BEGIN Provided material

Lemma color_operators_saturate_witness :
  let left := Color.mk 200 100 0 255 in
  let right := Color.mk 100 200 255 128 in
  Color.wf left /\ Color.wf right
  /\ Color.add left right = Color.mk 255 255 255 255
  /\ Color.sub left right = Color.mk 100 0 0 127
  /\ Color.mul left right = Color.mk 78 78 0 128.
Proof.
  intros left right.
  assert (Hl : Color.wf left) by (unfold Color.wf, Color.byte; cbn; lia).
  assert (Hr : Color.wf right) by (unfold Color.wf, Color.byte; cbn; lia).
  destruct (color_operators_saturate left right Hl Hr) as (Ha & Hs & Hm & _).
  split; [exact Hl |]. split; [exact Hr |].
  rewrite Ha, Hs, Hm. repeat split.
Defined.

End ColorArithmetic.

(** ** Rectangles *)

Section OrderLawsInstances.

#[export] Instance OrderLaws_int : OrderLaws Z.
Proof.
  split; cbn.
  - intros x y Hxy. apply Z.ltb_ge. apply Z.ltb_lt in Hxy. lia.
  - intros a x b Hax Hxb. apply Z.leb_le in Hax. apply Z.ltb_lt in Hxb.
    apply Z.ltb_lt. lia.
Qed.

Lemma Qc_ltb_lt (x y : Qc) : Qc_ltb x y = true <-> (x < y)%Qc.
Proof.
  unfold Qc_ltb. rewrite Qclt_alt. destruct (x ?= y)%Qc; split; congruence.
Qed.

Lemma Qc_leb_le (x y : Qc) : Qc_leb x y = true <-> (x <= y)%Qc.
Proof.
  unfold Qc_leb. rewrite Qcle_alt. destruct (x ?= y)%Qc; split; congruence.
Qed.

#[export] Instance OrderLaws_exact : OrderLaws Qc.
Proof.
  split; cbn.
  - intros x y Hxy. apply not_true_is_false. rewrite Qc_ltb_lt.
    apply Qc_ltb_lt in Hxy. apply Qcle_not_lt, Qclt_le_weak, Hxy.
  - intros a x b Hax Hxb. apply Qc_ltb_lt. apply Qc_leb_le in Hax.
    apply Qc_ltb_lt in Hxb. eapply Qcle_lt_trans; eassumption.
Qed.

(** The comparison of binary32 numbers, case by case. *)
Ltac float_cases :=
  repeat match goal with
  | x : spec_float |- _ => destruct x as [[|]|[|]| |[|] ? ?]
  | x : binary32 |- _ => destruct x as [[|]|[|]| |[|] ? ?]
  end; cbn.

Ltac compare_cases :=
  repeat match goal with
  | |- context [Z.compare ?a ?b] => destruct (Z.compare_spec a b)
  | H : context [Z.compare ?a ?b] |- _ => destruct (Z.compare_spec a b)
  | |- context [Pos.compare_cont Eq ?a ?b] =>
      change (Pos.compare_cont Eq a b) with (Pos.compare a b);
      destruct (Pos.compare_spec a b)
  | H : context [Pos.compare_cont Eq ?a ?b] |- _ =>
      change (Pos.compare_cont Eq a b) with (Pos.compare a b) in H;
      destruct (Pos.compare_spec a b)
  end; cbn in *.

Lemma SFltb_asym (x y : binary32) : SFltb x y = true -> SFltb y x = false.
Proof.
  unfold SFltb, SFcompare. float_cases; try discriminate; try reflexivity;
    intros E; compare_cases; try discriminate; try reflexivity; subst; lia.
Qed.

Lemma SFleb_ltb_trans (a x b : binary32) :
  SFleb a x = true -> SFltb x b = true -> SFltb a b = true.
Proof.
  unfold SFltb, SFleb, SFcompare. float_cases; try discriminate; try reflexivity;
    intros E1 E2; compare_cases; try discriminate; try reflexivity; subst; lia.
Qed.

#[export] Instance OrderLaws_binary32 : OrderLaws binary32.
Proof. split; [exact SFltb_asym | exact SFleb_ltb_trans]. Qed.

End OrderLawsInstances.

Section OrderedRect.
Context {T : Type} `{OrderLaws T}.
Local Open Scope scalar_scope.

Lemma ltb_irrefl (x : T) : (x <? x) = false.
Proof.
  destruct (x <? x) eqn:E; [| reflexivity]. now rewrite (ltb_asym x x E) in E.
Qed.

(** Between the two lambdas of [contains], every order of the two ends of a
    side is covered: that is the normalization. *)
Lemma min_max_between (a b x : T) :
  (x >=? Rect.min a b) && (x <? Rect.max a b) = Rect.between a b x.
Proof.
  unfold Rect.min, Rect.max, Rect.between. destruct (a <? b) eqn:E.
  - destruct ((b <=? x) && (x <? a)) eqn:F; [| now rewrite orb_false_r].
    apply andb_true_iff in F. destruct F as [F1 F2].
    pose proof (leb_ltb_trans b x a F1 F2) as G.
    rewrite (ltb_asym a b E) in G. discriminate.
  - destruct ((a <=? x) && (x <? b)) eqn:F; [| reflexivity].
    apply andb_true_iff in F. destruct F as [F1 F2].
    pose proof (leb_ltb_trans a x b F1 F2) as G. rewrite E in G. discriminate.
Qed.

END Provided material
BEGIN Provided material

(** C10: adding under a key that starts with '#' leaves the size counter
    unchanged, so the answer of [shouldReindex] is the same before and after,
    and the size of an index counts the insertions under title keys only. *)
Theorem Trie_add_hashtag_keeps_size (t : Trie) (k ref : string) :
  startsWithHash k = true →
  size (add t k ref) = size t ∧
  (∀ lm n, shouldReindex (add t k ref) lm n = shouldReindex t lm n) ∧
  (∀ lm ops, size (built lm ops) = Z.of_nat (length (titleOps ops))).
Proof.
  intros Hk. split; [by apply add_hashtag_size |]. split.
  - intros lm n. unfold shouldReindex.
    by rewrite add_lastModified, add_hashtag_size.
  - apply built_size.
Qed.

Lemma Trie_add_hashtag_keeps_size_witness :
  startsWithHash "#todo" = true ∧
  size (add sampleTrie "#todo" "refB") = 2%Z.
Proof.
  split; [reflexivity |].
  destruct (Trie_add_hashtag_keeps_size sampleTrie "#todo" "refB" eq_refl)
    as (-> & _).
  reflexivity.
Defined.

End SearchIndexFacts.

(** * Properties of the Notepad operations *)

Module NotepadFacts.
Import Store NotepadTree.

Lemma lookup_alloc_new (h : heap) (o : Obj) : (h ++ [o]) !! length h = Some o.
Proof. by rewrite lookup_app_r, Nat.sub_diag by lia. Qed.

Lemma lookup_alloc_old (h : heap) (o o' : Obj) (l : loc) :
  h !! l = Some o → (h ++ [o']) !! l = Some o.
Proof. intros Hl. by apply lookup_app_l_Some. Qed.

END Provided material

* [Description of the task] Among the records above, extract exactly the lines from the line with "End OrderLawsInstances." to the line with "pose proof (leb_ltb_trans b", both lines included, and leave out the rest.

* [Response for this exercise]
End OrderLawsInstances.

Section OrderedRect.
Context {T : Type} `{OrderLaws T}.
Local Open Scope scalar_scope.

Lemma ltb_irrefl (x : T) : (x <? x) = false.
Proof.
  destruct (x <? x) eqn:E; [| reflexivity]. now rewrite (ltb_asym x x E) in E.
Qed.

(** Between the two lambdas of [contains], every order of the two ends of a
    side is covered: that is the normalization. *)
Lemma min_max_between (a b x : T) :
  (x >=? Rect.min a b) && (x <? Rect.max a b) = Rect.between a b x.
Proof.
  unfold Rect.min, Rect.max, Rect.between. destruct (a <? b) eqn:E.
  - destruct ((b <=? x) && (x <? a)) eqn:F; [| now rewrite orb_false_r].
    apply andb_true_iff in F. destruct F as [F1 F2].
    pose proof (leb_ltb_trans b x a F1 F2) as G.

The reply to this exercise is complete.